Glutaredoxin (Grx) is a small molecular protein widely found in both prokaryotes and eukaryotes, serving various biological functions, including participation in redox reactions and exerting anti-apoptotic effects[1]. To evaluate the protective effect of recombinant Grx1 against oxidative stress, we constructed the pET-30a (+)/Grx1 recombinant plasmid and performed soluble expression and purification of the recombinant Grx1. In vitro experiments, including ABTS and DPPH radical scavenging assays, showed that recombinant Grx1 has significant antioxidant activity. Reactive oxygen species detection revealed that the levels of reactive oxygen species in the Grx1 treatment group decreased by 33.01 % compared to the H₂O₂ group. Flow cytometry analyses indicated that the number of apoptotic cells in the Grx1 treatment group decreased by 23.51 % relative to the H₂O₂ group. Additionally, qRT-PCR analysis showed that Grx1 significantly reduced the expression levels of genes such as IL-1β, TNF-α, IL-6, and caspase-3 in PC12 cells. In vivo, recombinant Grx1 was utilized to treat cerebral ischemia-reperfusion injury (CIRI). Histological staining revealed that recombinant Grx1 significantly mitigated hippocampal tissue damage. Western blotting analysis demonstrated that Grx1 can reduce neuronal apoptosis following CIRI by decreasing Bax expression while increasing Bcl-2 expression.
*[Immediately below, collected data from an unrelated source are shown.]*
(* ===== verification/LanSharing.v ===== *)
(** src/cloudflare-control/src/lan_sharing.ts: which workstations are at one
    site, who waits for whom to fetch a release, and whom it is copied from.

    Addresses are handled with 32-bit operators (Int32.v). The random keys [lanPeers] orders by are an argument. *)
From S2P Require Import Prelude Int32 JsString Regex Db.

Definition LAN_SEEDS_PER_SITE : nat := 2.
Definition LAN_SEED_START_MS : Z := 5 * 60000.
Definition LAN_HOLD_MAX_MS : Z := 60 * 60000.
Definition LAN_SHARE_SECONDS : Z := 48 * 60 * 60.
Definition MAX_LAN_PEERS : nat := 8.
Definition MIN_PREFIX : Z := 16.
Definition MAX_PREFIX : Z := 30.

Record LanReport : Type := mkLan { lan_address : string; lan_prefix : Z }.

Record SiteMember : Type := mkMember {
  m_clientId : string;
  m_ip : string;
  m_lan : option LanReport;
  m_update : option UpdateReport;
  m_nudgedAt : option Z;
  m_nudgedVersion : option string
}.

(** ** Addresses *)

(** [\d{1,3}] that [String(Number(text))] gives back, at most 255. *)
Definition octet (s : string) : option Z :=
  if negb (str_forallb is_digit s) || String.eqb s "" || (3 <? String.length s)%nat then None
  else
    let o := digits_value s in
    if (255 <? o) || negb (String.eqb (string_of_int o) s) then None else Some o.

Definition ipv4Number (address : string) : option Z :=
  match split_on "." address with
  | [a; b; c; d] =>
      match octet a, octet b, octet c, octet d with
      | Some o0, Some o1, Some o2, Some o3 => Some (js_ushr (js_shl o0 24) 0 + js_shl o1 16 + js_shl o2 8 + o3)
      | _, _, _, _ => None
      end
  | _ => None
  end.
Furthermore, Grx1 was shown to modulate the HO-1/Nrf2 signaling pathway by elevating the expression of Nrf2 and HO-1. In summary, this study successfully overexpressed biologically active Grx1 in E. coli, and confirms that recombinant Grx1 exhibits remarkable antioxidant activity in both in vitro and in vivo experiments, effectively alleviating oxidative stress damage associated with ischemic stroke.